### DATA FOR ANALYSIS
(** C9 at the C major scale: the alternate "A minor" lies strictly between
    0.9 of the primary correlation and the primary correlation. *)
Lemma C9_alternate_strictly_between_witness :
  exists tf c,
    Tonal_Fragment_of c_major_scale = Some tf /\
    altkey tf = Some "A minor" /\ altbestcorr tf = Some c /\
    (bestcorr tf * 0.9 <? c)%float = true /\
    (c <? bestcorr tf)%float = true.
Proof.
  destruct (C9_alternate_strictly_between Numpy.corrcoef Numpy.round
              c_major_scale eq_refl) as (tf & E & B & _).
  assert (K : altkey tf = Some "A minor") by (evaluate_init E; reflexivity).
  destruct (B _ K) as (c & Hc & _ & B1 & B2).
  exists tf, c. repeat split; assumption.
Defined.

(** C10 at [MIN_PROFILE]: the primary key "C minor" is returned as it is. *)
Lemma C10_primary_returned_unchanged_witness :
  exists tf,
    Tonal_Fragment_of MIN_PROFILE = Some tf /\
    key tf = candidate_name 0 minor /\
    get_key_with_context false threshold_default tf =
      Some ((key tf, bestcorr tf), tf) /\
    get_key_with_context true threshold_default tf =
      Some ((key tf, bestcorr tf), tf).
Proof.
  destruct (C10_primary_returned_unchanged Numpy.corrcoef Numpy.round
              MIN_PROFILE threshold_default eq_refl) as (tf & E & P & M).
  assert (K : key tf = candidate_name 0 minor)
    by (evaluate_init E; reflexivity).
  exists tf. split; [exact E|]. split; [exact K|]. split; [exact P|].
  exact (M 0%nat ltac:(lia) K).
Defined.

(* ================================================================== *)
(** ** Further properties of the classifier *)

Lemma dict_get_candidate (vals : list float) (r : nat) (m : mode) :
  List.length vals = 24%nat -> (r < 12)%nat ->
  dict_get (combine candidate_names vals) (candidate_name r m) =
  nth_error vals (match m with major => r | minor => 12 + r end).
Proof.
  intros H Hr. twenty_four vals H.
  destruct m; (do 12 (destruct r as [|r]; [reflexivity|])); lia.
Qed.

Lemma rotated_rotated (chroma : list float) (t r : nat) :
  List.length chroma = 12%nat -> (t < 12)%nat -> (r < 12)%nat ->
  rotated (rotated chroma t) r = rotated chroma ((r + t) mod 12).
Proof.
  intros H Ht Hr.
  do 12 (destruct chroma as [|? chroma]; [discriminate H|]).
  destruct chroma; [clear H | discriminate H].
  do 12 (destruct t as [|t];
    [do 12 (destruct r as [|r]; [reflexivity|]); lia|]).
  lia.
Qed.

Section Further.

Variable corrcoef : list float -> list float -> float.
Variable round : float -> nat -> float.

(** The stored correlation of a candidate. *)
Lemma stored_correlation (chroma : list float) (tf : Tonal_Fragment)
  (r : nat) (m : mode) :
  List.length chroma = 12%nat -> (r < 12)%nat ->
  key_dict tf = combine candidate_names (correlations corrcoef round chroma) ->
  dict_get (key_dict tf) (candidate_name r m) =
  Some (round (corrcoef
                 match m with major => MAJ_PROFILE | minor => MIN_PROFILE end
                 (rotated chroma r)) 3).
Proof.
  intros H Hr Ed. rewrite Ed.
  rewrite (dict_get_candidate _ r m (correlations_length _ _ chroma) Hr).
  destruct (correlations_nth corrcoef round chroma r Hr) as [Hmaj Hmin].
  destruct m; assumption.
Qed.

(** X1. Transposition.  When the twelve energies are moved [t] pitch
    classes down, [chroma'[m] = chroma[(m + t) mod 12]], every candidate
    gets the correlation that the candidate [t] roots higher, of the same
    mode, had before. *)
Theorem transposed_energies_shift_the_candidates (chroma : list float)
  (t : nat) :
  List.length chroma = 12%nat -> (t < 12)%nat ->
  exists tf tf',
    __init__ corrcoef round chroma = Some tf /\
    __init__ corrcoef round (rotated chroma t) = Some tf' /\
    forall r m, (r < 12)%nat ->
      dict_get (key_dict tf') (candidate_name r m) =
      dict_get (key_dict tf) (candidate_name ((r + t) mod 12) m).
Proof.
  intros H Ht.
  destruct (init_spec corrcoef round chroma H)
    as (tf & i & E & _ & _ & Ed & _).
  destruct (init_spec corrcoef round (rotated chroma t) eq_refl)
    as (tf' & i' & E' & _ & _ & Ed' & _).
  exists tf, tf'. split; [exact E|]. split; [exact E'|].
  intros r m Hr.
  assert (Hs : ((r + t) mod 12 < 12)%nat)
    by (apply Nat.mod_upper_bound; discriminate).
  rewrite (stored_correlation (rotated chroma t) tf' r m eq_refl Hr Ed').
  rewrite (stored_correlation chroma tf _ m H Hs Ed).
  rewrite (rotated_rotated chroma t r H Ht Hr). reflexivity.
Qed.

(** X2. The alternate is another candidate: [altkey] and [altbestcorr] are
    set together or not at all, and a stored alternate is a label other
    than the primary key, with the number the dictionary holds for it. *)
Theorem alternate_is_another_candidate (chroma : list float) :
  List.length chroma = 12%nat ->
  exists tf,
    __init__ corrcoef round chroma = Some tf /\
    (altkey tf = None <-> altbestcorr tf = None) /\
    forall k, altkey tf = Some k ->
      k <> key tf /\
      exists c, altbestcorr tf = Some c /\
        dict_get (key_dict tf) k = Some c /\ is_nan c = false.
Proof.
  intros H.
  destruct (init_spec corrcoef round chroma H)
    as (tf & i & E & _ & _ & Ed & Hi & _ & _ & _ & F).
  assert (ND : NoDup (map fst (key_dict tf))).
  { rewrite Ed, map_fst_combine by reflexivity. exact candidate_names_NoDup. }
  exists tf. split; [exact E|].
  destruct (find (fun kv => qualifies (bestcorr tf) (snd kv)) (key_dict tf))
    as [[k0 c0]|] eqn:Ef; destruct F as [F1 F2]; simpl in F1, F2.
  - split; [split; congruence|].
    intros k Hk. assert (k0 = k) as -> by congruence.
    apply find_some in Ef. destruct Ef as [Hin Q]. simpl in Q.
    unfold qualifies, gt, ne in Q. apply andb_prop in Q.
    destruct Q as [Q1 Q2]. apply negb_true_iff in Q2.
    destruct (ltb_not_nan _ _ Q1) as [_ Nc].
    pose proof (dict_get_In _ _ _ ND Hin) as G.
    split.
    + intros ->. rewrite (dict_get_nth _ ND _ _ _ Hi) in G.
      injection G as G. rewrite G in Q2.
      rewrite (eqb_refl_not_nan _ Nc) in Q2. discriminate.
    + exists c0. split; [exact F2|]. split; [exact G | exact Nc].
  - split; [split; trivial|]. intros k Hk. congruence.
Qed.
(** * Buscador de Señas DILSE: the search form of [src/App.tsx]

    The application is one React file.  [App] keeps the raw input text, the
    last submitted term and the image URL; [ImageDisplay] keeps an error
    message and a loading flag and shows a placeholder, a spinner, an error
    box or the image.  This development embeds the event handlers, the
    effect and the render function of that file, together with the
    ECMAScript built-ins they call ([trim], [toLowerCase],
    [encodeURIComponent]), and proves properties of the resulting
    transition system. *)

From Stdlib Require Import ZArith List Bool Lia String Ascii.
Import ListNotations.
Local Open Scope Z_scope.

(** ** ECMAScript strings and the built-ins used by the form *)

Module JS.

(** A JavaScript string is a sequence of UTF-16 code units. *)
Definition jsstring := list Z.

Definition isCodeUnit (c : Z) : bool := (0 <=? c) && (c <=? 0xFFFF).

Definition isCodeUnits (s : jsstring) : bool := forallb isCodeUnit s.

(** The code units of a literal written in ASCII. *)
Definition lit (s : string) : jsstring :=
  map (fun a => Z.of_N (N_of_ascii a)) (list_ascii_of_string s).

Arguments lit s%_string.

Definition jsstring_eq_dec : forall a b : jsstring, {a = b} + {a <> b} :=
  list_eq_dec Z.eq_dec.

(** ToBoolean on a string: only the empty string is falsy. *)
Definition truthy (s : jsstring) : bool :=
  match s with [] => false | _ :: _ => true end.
--
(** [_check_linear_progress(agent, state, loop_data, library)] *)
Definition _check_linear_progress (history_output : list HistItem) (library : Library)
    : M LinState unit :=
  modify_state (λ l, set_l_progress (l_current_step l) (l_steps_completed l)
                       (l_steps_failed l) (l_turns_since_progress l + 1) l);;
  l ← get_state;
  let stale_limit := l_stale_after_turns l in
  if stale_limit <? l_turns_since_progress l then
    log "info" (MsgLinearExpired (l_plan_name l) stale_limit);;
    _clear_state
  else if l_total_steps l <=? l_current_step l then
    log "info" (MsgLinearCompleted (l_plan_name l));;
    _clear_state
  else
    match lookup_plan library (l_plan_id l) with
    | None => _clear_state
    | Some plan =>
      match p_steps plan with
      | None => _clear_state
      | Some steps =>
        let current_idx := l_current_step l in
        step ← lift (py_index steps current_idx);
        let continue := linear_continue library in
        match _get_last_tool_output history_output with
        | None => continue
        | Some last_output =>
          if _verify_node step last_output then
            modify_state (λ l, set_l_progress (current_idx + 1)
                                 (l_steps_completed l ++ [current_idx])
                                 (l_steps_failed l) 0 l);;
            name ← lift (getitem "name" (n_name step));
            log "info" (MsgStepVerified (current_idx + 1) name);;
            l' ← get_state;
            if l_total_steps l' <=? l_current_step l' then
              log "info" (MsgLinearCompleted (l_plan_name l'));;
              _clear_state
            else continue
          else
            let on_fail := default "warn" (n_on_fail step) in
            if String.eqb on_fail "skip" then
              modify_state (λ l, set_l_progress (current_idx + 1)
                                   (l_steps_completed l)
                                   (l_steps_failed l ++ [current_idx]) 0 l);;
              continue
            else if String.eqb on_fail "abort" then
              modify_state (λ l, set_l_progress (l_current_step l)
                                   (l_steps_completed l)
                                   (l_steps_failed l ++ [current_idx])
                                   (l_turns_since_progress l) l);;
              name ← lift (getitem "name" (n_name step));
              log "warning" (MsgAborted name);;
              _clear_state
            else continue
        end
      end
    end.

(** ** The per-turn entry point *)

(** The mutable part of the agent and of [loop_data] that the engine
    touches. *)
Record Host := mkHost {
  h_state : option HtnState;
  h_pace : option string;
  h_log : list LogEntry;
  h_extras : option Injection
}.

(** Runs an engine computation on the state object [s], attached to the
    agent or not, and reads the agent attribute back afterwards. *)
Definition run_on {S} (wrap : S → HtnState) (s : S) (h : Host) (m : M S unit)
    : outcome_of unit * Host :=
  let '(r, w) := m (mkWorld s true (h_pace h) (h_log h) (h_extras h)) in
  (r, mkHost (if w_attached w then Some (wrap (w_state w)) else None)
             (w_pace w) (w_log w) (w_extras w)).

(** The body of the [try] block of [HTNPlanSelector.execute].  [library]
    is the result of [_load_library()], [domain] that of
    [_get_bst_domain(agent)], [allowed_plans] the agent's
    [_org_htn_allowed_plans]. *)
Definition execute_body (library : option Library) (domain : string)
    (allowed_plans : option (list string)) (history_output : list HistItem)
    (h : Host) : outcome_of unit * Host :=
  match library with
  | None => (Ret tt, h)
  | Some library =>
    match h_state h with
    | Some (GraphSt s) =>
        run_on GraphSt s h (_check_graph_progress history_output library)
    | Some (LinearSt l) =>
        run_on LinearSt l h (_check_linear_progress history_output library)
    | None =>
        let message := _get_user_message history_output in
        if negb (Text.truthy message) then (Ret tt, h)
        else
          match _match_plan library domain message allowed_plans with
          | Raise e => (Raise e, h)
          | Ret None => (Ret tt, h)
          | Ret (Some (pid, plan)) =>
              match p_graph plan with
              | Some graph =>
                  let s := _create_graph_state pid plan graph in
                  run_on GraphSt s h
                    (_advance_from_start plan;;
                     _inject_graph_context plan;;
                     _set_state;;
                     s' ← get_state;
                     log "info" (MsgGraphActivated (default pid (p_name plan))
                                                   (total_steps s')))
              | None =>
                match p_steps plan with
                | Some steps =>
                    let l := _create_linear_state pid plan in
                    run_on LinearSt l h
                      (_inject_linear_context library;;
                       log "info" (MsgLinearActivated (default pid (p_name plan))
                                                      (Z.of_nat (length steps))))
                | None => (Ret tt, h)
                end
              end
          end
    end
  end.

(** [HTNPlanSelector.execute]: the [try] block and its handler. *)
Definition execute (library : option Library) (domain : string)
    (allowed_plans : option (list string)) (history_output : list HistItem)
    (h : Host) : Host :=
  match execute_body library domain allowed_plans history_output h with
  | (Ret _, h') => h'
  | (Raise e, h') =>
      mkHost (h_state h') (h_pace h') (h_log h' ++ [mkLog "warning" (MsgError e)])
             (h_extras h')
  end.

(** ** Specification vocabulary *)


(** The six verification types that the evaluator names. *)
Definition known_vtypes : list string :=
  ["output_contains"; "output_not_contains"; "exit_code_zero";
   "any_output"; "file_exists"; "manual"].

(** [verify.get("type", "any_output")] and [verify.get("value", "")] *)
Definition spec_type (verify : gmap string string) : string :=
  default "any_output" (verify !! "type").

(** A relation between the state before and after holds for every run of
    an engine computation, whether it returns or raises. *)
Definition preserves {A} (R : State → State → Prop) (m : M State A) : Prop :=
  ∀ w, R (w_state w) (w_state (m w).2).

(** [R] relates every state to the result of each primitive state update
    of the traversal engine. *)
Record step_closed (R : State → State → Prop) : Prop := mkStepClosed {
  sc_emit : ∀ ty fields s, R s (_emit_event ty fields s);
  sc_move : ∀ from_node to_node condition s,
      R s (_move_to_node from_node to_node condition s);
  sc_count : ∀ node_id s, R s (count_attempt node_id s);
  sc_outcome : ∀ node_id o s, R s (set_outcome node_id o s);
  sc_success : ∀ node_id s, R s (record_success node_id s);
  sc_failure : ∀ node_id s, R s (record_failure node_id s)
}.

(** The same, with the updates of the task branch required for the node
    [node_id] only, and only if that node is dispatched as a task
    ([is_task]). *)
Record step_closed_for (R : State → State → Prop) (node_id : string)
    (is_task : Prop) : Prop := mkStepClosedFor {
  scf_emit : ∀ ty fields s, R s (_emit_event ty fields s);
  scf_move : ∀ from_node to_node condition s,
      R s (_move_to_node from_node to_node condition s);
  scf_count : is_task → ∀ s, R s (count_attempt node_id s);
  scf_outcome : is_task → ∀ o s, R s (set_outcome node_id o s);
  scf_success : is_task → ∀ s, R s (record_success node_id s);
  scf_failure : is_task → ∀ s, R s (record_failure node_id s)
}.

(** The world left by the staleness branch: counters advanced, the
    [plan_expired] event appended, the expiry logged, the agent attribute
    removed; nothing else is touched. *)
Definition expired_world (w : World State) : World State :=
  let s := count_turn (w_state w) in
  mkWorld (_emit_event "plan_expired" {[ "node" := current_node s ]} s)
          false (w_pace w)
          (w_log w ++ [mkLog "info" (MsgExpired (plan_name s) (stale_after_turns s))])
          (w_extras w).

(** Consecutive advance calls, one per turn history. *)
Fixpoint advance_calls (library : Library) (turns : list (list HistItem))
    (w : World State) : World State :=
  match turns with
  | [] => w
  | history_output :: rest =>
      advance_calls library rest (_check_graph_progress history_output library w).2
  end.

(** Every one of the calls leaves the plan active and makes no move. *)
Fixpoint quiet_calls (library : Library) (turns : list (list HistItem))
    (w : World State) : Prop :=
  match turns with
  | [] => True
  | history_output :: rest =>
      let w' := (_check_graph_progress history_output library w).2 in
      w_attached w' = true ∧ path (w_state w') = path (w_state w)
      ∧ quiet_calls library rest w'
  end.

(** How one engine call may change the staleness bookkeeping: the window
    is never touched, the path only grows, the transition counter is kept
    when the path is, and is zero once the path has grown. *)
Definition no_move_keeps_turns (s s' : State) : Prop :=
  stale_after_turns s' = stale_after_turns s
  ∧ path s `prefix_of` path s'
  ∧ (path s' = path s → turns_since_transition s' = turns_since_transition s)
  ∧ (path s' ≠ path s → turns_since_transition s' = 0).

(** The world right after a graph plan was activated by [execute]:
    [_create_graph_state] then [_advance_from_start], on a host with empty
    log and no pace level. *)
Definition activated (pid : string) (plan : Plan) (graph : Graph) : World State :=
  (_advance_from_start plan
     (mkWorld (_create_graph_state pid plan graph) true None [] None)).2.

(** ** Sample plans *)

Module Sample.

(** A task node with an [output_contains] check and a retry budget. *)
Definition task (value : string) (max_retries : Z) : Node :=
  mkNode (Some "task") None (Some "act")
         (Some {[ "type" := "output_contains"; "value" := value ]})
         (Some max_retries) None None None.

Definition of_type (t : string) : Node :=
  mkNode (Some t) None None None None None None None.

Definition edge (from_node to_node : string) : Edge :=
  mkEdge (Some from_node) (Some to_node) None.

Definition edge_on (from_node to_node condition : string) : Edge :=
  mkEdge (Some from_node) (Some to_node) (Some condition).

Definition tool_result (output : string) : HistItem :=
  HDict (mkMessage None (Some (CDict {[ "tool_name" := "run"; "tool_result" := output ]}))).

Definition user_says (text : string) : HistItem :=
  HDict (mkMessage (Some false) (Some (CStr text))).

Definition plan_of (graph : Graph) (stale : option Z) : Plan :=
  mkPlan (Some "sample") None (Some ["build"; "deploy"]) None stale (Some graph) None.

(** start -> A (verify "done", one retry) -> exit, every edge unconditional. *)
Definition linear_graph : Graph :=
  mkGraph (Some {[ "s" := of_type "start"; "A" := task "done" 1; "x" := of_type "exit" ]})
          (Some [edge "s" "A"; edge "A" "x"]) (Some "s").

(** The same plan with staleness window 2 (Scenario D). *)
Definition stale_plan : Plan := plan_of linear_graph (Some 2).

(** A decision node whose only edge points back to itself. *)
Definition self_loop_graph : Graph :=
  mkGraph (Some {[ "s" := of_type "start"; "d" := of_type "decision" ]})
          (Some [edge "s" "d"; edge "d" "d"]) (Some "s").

### ASSIGNED TASK
The string "GraphSt" shows up in some lines of the listing. Copy each such line.

### SOLUTION TO THIS EXERCISE
    | Some (GraphSt s) =>
        run_on GraphSt s h (_check_graph_progress history_output library)
                  run_on GraphSt s h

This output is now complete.